_Exercise brief_
Your job with the data below is to output exactly the lines from the one holding "match r with" down to the one holding "attempts url rest", both included, and no others.

───── Exercise material

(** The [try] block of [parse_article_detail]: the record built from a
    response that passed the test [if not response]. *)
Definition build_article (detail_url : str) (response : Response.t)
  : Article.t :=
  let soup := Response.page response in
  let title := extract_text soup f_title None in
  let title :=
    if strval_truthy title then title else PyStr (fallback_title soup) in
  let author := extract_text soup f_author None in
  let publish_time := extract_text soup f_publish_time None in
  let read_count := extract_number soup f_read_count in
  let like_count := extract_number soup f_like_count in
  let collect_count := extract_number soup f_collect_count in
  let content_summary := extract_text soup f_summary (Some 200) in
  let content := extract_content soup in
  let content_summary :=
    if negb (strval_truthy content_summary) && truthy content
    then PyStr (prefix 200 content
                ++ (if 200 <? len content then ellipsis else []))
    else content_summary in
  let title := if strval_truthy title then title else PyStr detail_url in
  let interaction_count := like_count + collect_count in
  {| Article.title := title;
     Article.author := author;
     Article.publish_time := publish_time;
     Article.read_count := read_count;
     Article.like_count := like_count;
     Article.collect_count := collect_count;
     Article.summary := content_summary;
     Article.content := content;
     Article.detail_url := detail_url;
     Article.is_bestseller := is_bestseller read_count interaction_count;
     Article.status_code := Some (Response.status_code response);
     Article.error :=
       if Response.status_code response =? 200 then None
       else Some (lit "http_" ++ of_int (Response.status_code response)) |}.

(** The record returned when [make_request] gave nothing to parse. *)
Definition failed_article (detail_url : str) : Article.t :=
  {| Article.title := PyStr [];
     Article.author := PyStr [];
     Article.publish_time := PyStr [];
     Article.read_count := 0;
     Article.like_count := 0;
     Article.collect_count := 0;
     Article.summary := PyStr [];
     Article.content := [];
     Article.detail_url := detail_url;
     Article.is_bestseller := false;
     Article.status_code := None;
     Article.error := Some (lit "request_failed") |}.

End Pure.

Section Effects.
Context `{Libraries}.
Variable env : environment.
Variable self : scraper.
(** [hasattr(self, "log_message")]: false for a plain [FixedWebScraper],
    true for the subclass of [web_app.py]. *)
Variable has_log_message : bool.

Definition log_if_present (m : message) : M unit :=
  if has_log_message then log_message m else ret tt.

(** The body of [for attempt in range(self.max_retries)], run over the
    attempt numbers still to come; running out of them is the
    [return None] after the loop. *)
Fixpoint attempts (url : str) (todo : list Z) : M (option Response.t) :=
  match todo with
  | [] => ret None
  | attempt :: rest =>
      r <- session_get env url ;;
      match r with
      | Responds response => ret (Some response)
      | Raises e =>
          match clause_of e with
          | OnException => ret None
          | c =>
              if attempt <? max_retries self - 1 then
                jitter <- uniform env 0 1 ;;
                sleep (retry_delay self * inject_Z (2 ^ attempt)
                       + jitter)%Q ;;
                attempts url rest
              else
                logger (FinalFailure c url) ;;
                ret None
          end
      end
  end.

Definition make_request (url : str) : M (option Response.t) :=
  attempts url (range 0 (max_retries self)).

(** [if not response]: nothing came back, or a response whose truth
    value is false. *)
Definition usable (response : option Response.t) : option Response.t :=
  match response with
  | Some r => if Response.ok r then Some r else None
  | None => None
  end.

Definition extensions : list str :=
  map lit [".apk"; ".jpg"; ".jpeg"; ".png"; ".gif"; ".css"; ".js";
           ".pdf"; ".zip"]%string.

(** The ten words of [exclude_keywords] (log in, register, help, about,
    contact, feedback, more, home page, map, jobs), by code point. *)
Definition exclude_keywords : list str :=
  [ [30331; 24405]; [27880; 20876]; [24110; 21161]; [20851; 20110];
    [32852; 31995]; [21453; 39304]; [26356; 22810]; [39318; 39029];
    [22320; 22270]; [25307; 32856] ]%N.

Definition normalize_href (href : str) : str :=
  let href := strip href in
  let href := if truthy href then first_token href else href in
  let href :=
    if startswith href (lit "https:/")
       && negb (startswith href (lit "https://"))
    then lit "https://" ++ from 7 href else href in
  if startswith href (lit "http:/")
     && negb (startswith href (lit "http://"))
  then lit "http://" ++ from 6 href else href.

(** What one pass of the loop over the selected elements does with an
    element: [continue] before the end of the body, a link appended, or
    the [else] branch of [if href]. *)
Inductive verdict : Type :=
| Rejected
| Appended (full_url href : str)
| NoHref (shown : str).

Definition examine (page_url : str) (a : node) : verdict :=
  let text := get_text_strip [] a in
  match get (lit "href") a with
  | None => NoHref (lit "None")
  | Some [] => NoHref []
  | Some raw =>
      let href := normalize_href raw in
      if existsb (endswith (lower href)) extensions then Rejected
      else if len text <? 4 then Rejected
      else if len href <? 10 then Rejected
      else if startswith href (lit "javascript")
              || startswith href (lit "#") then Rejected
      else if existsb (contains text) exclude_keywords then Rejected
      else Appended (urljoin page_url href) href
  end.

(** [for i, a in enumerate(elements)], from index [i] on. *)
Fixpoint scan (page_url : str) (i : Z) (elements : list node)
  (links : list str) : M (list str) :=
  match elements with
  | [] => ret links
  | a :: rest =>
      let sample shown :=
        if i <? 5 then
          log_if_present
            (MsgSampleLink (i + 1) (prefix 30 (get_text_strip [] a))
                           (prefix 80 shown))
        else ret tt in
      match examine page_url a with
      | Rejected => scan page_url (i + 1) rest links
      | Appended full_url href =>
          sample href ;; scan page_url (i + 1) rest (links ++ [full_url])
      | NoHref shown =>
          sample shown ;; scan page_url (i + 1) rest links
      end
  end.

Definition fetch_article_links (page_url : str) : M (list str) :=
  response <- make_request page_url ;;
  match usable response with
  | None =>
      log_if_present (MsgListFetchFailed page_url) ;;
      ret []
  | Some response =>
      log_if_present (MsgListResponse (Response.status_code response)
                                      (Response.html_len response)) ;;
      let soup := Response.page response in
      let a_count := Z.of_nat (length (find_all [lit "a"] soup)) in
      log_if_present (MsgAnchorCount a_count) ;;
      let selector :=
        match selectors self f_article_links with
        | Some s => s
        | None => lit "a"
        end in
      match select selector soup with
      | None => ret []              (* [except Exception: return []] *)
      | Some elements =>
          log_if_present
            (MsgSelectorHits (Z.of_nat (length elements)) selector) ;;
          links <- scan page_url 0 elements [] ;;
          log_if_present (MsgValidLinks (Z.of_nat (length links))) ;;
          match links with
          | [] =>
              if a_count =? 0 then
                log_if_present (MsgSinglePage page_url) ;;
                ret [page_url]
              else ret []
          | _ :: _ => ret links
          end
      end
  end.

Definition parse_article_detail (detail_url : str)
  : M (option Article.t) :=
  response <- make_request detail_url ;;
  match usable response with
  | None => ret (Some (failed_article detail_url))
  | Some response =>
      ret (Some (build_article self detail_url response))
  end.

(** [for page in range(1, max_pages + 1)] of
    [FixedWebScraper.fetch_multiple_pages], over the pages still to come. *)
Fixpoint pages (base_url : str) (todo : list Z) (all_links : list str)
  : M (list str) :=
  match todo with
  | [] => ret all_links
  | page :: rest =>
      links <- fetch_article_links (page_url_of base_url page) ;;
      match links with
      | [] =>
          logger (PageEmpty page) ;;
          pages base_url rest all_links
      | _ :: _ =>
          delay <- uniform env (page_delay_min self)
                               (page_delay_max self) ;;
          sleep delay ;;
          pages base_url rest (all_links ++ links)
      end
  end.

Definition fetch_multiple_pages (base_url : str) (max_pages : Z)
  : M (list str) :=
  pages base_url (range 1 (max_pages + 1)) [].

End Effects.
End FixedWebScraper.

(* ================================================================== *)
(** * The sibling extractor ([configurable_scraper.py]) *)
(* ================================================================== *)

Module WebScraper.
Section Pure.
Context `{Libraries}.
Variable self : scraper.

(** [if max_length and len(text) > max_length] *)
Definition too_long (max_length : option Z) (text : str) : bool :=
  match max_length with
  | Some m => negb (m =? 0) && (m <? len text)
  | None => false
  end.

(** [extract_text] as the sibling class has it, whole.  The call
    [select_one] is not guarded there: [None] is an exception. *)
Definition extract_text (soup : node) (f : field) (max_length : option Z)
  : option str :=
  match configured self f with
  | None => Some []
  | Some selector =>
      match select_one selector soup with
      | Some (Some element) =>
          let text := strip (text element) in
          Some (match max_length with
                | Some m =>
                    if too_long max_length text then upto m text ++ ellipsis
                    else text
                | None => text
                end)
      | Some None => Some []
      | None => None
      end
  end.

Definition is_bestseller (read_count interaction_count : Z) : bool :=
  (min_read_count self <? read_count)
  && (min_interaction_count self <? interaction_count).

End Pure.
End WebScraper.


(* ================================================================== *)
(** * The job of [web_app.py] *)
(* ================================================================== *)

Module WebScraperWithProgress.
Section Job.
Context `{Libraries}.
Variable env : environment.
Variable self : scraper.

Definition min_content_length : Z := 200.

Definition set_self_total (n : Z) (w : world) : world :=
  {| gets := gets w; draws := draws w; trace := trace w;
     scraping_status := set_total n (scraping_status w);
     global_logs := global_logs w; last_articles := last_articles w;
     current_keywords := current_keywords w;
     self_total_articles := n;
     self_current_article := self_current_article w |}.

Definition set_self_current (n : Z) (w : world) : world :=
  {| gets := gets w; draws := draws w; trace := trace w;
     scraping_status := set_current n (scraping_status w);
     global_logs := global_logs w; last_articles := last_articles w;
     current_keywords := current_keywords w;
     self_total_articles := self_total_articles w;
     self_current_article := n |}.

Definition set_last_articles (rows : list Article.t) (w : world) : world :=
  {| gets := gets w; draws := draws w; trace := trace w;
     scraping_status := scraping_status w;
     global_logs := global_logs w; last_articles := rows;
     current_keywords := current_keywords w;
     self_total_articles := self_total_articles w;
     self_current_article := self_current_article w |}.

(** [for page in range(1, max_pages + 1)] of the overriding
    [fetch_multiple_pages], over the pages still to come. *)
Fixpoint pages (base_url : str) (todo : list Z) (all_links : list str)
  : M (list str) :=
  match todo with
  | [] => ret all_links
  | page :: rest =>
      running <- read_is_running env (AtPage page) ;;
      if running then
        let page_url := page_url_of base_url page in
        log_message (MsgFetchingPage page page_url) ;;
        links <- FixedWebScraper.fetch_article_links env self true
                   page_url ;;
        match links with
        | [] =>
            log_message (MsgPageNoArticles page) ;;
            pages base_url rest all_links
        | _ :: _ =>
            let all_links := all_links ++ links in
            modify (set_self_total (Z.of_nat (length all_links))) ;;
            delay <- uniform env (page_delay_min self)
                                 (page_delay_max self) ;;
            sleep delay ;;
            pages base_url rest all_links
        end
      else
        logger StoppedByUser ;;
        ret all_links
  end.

──────────

_Solved exercise_
      match r with
      | Responds response => ret (Some response)
      | Raises e =>
          match clause_of e with
          | OnException => ret None
          | c =>
              if attempt <? max_retries self - 1 then
                jitter <- uniform env 0 1 ;;
                sleep (retry_delay self * inject_Z (2 ^ attempt)
                       + jitter)%Q ;;
                attempts url rest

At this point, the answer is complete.